Eletrônico lidera queixas nos Procons

Marcelo Moreira

29 de julho de 2011 | 07h17

Carolina Marcelino

Aparelhos celulares, equipamentos eletroeletrônicos e eletrodomésticos da linha branca representam 55,74% das reclamações registradas no Cadastro Nacional de Reclamações Fundamentadas 2010, feito pelo Departamento de Proteção e Defesa do Consumidor (DPDC), divulgadas ontem pelo Ministério da Justiça. No ranking do ano passado, o segmento representava 15,59% da lista.

Assuntos financeiros, como cartões de crédito, serviços essenciais, como água e luz, e serviços privados e saúde ainda compõem o Cadastro desse ano. As informações foram extraídas do banco de dados do Sistema Nacional de Informações de Defesa do Consumidor (Sindec), que integra 22 estados brasileiros e o Distrito Federal.

De setembro de 2009 a setembro de 2010, os Procons realizaram 812 mil atendimentos. Desse total, 84,5% foram solucionados. Os casos não solucionados compõem o Cadastro Nacional de Reclamações Fundamentadas 2010.

Na categoria produtos, o aparelho celular é disparado o campeão em reclamações, com 17,62% dos 68.373 registros, que ainda incluem microcomputador, televisão, geladeira, máquina de lavar, entre outros. Em 2009, empresas de telefonia fixa e móvel foram as mais reclamadas.

Para a diretora do DPDC, Juliana Pereira, a categoria produtos lidera o ranking por causa do aumento da renda dos consumidores. “Com dinheiro em mãos, eles passaram a comprar mais”, disse a diretora.

No ranking de empresas, as dez primeiras que mais deixaram de auxiliar os consumidores foram: Banco Panamericano, Gradiente (IGB Eletrônica), Banco Cruzeiro do Sul, Santander, BV Financeira/ Banco Votorantim, Oi, Americanas.com/ Submarino/ Shoptime/ B2W, BMG, Tim/ Intelig e Starcell (Assistência Técnica).

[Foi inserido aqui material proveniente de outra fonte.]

(** X24.  The listener survives every error of its accept loop: when the
    start-up succeeds, a handler thread is started for each connection
    whose thread can be started, in the order of the connections, however
    many [accept] calls or thread starts fail in between; when the socket
    cannot be created or bound or the database cannot be reached, no
    handler is started at all. *)
Theorem X24_handlers_are_started_for_every_connection
  (env : Listener.startup) (accepts : list Listener.accepted) :
  Listener.spawned (snd (Listener.main env accepts))
  = if Listener.starts env then Listener.served accepts else [].
Proof.
  unfold Listener.main, Listener.start, Listener.stop, Listener.starts.
  destruct env as [[|] [|] [|]];
    cbn [Listener.socket_created Listener.listening
         Listener.database_reachable negb andb snd];
    try reflexivity.
  rewrite spawned_app. cbn [Listener.spawned app].
  rewrite spawned_accept_connections, app_nil_r. reflexivity.
Qed.

(** X25.  Whatever happens during the start-up and in the accept loop,
    [main] ends with the server not running and with neither the
    listening socket nor the database connection left open; the
    connection was opened, and is closed, exactly when the start-up
    succeeded, and the last thing logged is that the server stopped. *)
Theorem X25_main_releases_socket_and_connection
  (env : Listener.startup) (accepts : list Listener.accepted) :
  let server := fst (Listener.main env accepts) in
  Listener.is_running server = false /\
  Listener.is_open (Listener.server_socket server) = false /\
  Listener.db_conn server
  = (if Listener.starts env then Listener.ClosedHandle
     else Listener.NoHandle) /\
  (Listener.server_socket server = Listener.NoHandle
   <-> Listener.socket_created env = false) /\
  exists events,
    snd (Listener.main env accepts)
    = events ++ [Listener.Stopping; Listener.Stopped].
Proof.
  unfold Listener.main, Listener.start, Listener.stop, Listener.starts.
  destruct env as [[|] [|] [|]];
    cbn [Listener.socket_created Listener.listening
         Listener.database_reachable negb andb fst snd
         Listener.created Listener.server_socket Listener.is_running
         Listener.db_conn Listener.close Listener.is_open];
    (repeat split; try reflexivity; try discriminate;
     [eexists; rewrite ?app_assoc; reflexivity]).
Qed.

End ListenerFacts.
(** * Voice RAG agent: retrieval, reranking, rewriting, post-processing
      and the realtime coordinator

    A shallow embedding of the pure parts of [rag/retriever.py],
    [rag/reranker.py], [rag/rewrite.py], [postprocess.py], [rag/ingest.py]
    and [app.py], and of the coordinator of [realtime.py], with the
    properties the design document states about them.

    [rag/retriever.py] defines [hybrid_search] twice.  [Retriever] is the
    documented definition of lines 54-95; [RetrieverTail] is the one of
    lines 108-115, which the name is bound to once the module is loaded and
    which the coordinator therefore calls. *)

From Stdlib Require Import ZArith QArith List Ascii String Lia Bool Sorted.
From stdpp Require Import base gmap strings list.
Import ListNotations.

(** ** Python strings

    A Python [str] is a sequence of code points.  The model keeps the code
    points below 256, one [ascii] each; [py] reads a literal. *)

Abbreviation str := (list ascii).

Definition py (s : string) : str := list_ascii_of_string s.

Definition code (c : ascii) : N := N_of_ascii c.

(** [str.isspace] on one code point: TAB..CR, FS..US, SPACE, NEL, NBSP. *)
Definition is_space (c : ascii) : bool :=
  let n := code c in
  ((9 <=? n) && (n <=? 13) || (28 <=? n) && (n <=? 32)
   || (n =? 133) || (n =? 160))%N.

(** [str.lower] on one code point: A..Z and the Latin-1 capitals
    (all of 192..222 but the multiplication sign 215) move up by 32. *)
Definition lower_char (c : ascii) : ascii :=
  let n := code c in
  if ((65 <=? n) && (n <=? 90)
      || (192 <=? n) && (n <=? 222) && negb (n =? 215))%N
  then ascii_of_N (n + 32) else c.
(** C10.  In a call of [download_market_data] every argument that is given
    is used and every one left out takes its default: "IRFC" for the code,
    "2005-01-01" for the start and "2022-03-31" for the end; so the call
    without arguments is the call with these three.  [download_indian_market]
    has the same two dates as defaults, and without arguments it ends as
    [download_market_data] without arguments ends. *)
Theorem omitted_arguments_take_defaults {V : Type} :
  (∀ market_code start_date end_date : option string,
     call_download_market_data (V:=V) market_code start_date end_date
     = download_market_data
         (match market_code with Some code => code | None => "IRFC" end)
         (match start_date with Some date => date | None => "2005-01-01" end)
         (match end_date with Some date => date | None => "2022-03-31" end))
  ∧ call_download_market_data (V:=V) None None None
    = download_market_data "IRFC" "2005-01-01" "2022-03-31"
  ∧ (∀ start_date end_date : option string,
       call_download_indian_market (V:=V) start_date end_date
       = download_indian_market
           (match start_date with Some date => date | None => "2005-01-01" end)
           (match end_date with Some date => date | None => "2022-03-31" end))
  ∧ call_download_indian_market (V:=V) None None
    = download_indian_market "2005-01-01" "2022-03-31"
  ∧ (∀ (p : Provider (DataFrame V)) (start_date end_date : option string),
       (run (call_download_indian_market start_date end_date) p).2
       = (run (call_download_market_data None start_date end_date) p).2
       ∧ (run (call_download_indian_market start_date end_date) p).2
         = (run (call_download_market_data (Some "IRFC") start_date end_date) p).2).
Proof.
  split_and!.
  - by intros [code|] [start_date|] [end_date|].
  - done.
  - by intros [start_date|] [end_date|].
  - done.
  - intros p start_date end_date.
    unfold call_download_indian_market, call_download_market_data; simpl.
    rewrite run_download_indian_market. by destruct (run _ p) as [log o].
Qed.

(** C6.  [get_market_info] returns a dict with exactly one entry, under the
    key IRFC, the only key of [INDIAN_MARKET]; its descriptor has a name, a
    country, a symbol (the provider symbol of [INDIAN_MARKET]) and a
    description, none of them empty.  The call prints nothing and sends no
    request, whatever the provider would do, and a second call gives the
    same dict. *)
Theorem get_market_info_is_pure {V : Type} (p : Provider (DataFrame V)) :
  ∃ info descriptor name country symbol description,
    run get_market_info p = ([], Return info)
    ∧ run (a ← get_market_info; b ← get_market_info; mret (a, b)) p
      = ([], Return (info, info))
    ∧ size info = 1
    ∧ dom info = dom INDIAN_MARKET
    ∧ info !! "IRFC" = Some descriptor
    ∧ descriptor !! "name" = Some name ∧ name ≠ ""
    ∧ descriptor !! "country" = Some country ∧ country ≠ ""
    ∧ descriptor !! "symbol" = Some symbol ∧ symbol ≠ ""
    ∧ INDIAN_MARKET !! "IRFC" = Some symbol
    ∧ descriptor !! "description" = Some description ∧ description ≠ "".
Proof.
  do 6 eexists. split_and!.
  - reflexivity.
  - reflexivity.
  - apply map_size_singleton.
  - unfold INDIAN_MARKET. by rewrite !dom_singleton_L.
  - apply lookup_singleton_eq.
  - by simplify_map_eq.
  - done.
  - by simplify_map_eq.
  - done.
  - by simplify_map_eq.
  - done.
  - by simplify_map_eq.
  - by simplify_map_eq.
  - done.
Qed.
(** * Battery: the Inspired Energy smart-battery register client

    A shallow embedding of [battery.py] (class [Battery]) and the
    properties of its register-access layer.

    The Python class talks to the battery through an [smbus.SMBus]
    object.  That object and the hardware behind it are external to the
    file, so they appear here as an interface ([Transport]); every
    method of the class is a computation in a small state-and-exception
    monad whose state holds the [Battery] object, the state of the bus
    and the list of bus transfers issued so far. *)

From Stdlib Require Import ZArith List Lia Bool.
Import ListNotations.
Local Open Scope Z_scope.

(** ** The external collaborator: the [smbus] module *)

(** [Bus] is the state of the driver and the hardware, [Err] the
    exceptions the module raises, [Handle] an [smbus.SMBus] object.
    The four operations are the ones [battery.py] calls:
    [smbus.SMBus(nBus)], [bus.read_byte_data(addr, comm)],
    [bus.read_block_data(addr, comm, nBytes)] and
    [bus.write_byte_data(addr, comm, word)].  A read hands back a Python
    sequence of integers, which the class indexes. *)
Record Transport : Type := {
  Bus : Type;
  Err : Type;
  Handle : Type;
  SMBus : Z -> Bus -> (Err + Handle) * Bus;
  read_byte_data : Handle -> Z -> Z -> Bus -> (Err + list Z) * Bus;
  read_block_data : Handle -> Z -> Z -> Z -> Bus -> (Err + list Z) * Bus;
  write_byte_data : Handle -> Z -> Z -> Z -> Bus -> (Err + unit) * Bus
}.
(** * Task List Manager: a shallow embedding of [index.js]

    The program keeps a list of tasks in one JSON file, [tasks.json], and
    exposes three tools ([add_task], [list_tasks], [complete_task]) and one
    resource ([task_list]).  Every handler reloads the file, works on the
    array it got, and rewrites the whole file when it changed something.

    The development has three layers:
    - the platform: text, [JSON.parse] / [JSON.stringify] and [fs];
    - the program: [readTasks], [writeTasks], [getNextId] and the handlers,
      written in a small state-and-exception monad over the file;
    - the properties of the store.

    Modelling decisions, once and for all:
    - text is a [string], the UTF-8 bytes of the JavaScript string;
    - a task id is a JavaScript number, a double; a record carries the
      integer it stands for, in [Z].  The one place where the program
      computes with ids, the addition in [getNextId], is done in doubles
      ([Number_add]): it is the integer sum up to 2^53 and rounds above.
      Reading and printing ids is taken as exact, which it is for every id
      below 2^53 in magnitude; the properties about the arithmetic of ids
      carry that bound as a hypothesis;
    - the current time is an input of [add_task] (the ISO-8601 text that
      [new Date().toISOString()] returns);
    - the file is absent, holds a text, or fails every access with an errno
      other than ENOENT;
    - [readTasks] returns whatever JSON value the file holds; the handlers
      are followed on arrays of task records (the four fields [add_task]
      writes, in that order), which is what the program itself stores.  On
      any other JSON value a handler's run is left out of the model;
    - limits of the engine (the length of an array, the number of
      arguments a call can spread) are not modelled. *)

Set Warnings "-register-all".

From Stdlib Require Import Bool List ZArith Lia String Ascii Permutation.
From Stdlib Require Import Decimal DecimalString DecimalFacts DecimalPos DecimalN DecimalZ.
Import ListNotations.

Open Scope string_scope.

(** ** Characters *)

Module Char.

Definition dquote : ascii := Eval compute in ascii_of_nat 34.
Definition backslash : ascii := Eval compute in ascii_of_nat 92.
Definition LF : ascii := Eval compute in ascii_of_nat 10.
Definition CR : ascii := Eval compute in ascii_of_nat 13.
Definition TAB : ascii := Eval compute in ascii_of_nat 9.
Definition BS : ascii := Eval compute in ascii_of_nat 8.
Definition FF : ascii := Eval compute in ascii_of_nat 12.

(** JSON white space: space, tab, line feed, carriage return. *)
Definition is_ws (c : ascii) : bool :=
  Ascii.eqb c " " || Ascii.eqb c TAB || Ascii.eqb c LF || Ascii.eqb c CR.

(** Control characters may not appear raw inside a JSON string. *)
Definition is_control (c : ascii) : bool := (N_of_ascii c <? 32)%N.

Definition digit_of_char (c : ascii) : option (uint -> uint) :=
  match c with
  | "0" => Some D0 | "1" => Some D1 | "2" => Some D2 | "3" => Some D3
  | "4" => Some D4 | "5" => Some D5 | "6" => Some D6 | "7" => Some D7
  | "8" => Some D8 | "9" => Some D9
  | _ => None
  end%char.

Definition is_digit (c : ascii) : bool :=
  match digit_of_char c with Some _ => true | None => false end.

(** The value of a hexadecimal digit, in either case. *)
Definition hex_of_char (c : ascii) : option N :=
  let n := N_of_ascii c in
  (if (48 <=? n) && (n <=? 57) then Some (n - 48)
   else if (97 <=? n) && (n <=? 102) then Some (n - 87)
   else if (65 <=? n) && (n <=? 70) then Some (n - 55)
   else None)%N.

(** Lower-case hexadecimal digit, as [JSON.stringify] prints it. *)
Definition char_of_hex (n : N) : ascii :=
  match n with
  | 0 => "0" | 1 => "1" | 2 => "2" | 3 => "3" | 4 => "4" | 5 => "5"
  | 6 => "6" | 7 => "7" | 8 => "8" | 9 => "9" | 10 => "a" | 11 => "b"
  | 12 => "c" | 13 => "d" | 14 => "e" | _ => "f"
  end%char%N.

End Char.

(** ** JSON *)

Module JSON.
Import Char.

(** A number literal, kept as its parts: sign, integer digits, fraction
    digits ([Nil] when there is no fraction) and exponent. *)
Record number := mkNumber {
  negative : bool;
  integer : uint;
  fraction : uint;
  exponent : option (bool * uint)
}.

Inductive json :=
| JNull
| JBool (b : bool)
| JNumber (n : number)
| JString (s : string)
| JArray (elements : list json)
| JObject (members : list (string * json)).

(** The integer a literal denotes, when it is written as a plain integer.
    [JSON.parse] gives the double next to it, which is this integer
    whenever a double holds it: always up to 2^53 in magnitude. *)
Definition integer_value (n : number) : option Z :=
  match fraction n, exponent n with
  | Nil, None =>
      Some (if negative n then - Z.of_uint (integer n) else Z.of_uint (integer n))%Z
  | _, _ => None
  end.

(** *** Reading *)

Fixpoint skip_ws (s : string) : string :=
  match s with
  | String c r => if is_ws c then skip_ws r else s
  | EmptyString => s
  end.

(** The longest run of digits at the head of [s]. *)
Fixpoint scan_digits (s : string) : uint * string :=
  match s with
  | String c r =>
      match digit_of_char c with
      | Some D => let (d, r') := scan_digits r in (D d, r')
      | None => (Nil, s)
      end
  | EmptyString => (Nil, s)
  end.

(** [0] alone, or digits that do not start with [0]. *)
Definition int_digits_ok (d : uint) : bool :=
  match d with
  | Nil => false
  | D0 Nil => true
  | D0 _ => false
  | _ => true
  end.

Definition parse_fraction (s : string) : option (uint * string) :=
  match s with
  | String c r =>
      if Ascii.eqb c "." then
        match scan_digits r with
        | (Nil, _) => None
        | (f, r') => Some (f, r')
        end
      else Some (Nil, s)
  | EmptyString => Some (Nil, s)
  end.

Definition parse_sign (s : string) : bool * string :=
  match s with
  | String c r => if Ascii.eqb c "-" then (true, r) else (false, s)
  | EmptyString => (false, s)
  end.

Definition parse_exp_digits (neg : bool) (s : string) : option (option (bool * uint) * string) :=
  match scan_digits s with
  | (Nil, _) => None
  | (e, r) => Some (Some (neg, e), r)
  end.

Definition parse_exponent (s : string) : option (option (bool * uint) * string) :=
  match s with
  | String c r =>
      if Ascii.eqb c "e" || Ascii.eqb c "E" then
        match r with
        | String c' r' =>
            if Ascii.eqb c' "+" then parse_exp_digits false r'
            else let (neg, r'') := parse_sign r in parse_exp_digits neg r''
        | EmptyString => None
        end
      else Some (None, s)
  | EmptyString => Some (None, s)
  end.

A partir do cadastro, o DPDC reuniu companhias dos setores de telefonia, bancos, cartões de crédito e varejo para estabelecerem metas e reduzir as demandas.

Em resposta ao JT, o Panamericano informou que está atuando na melhoria de todos os processos. O BMG disse que trata as demandas de maneira ágil. As outras empresas não se manifestaram.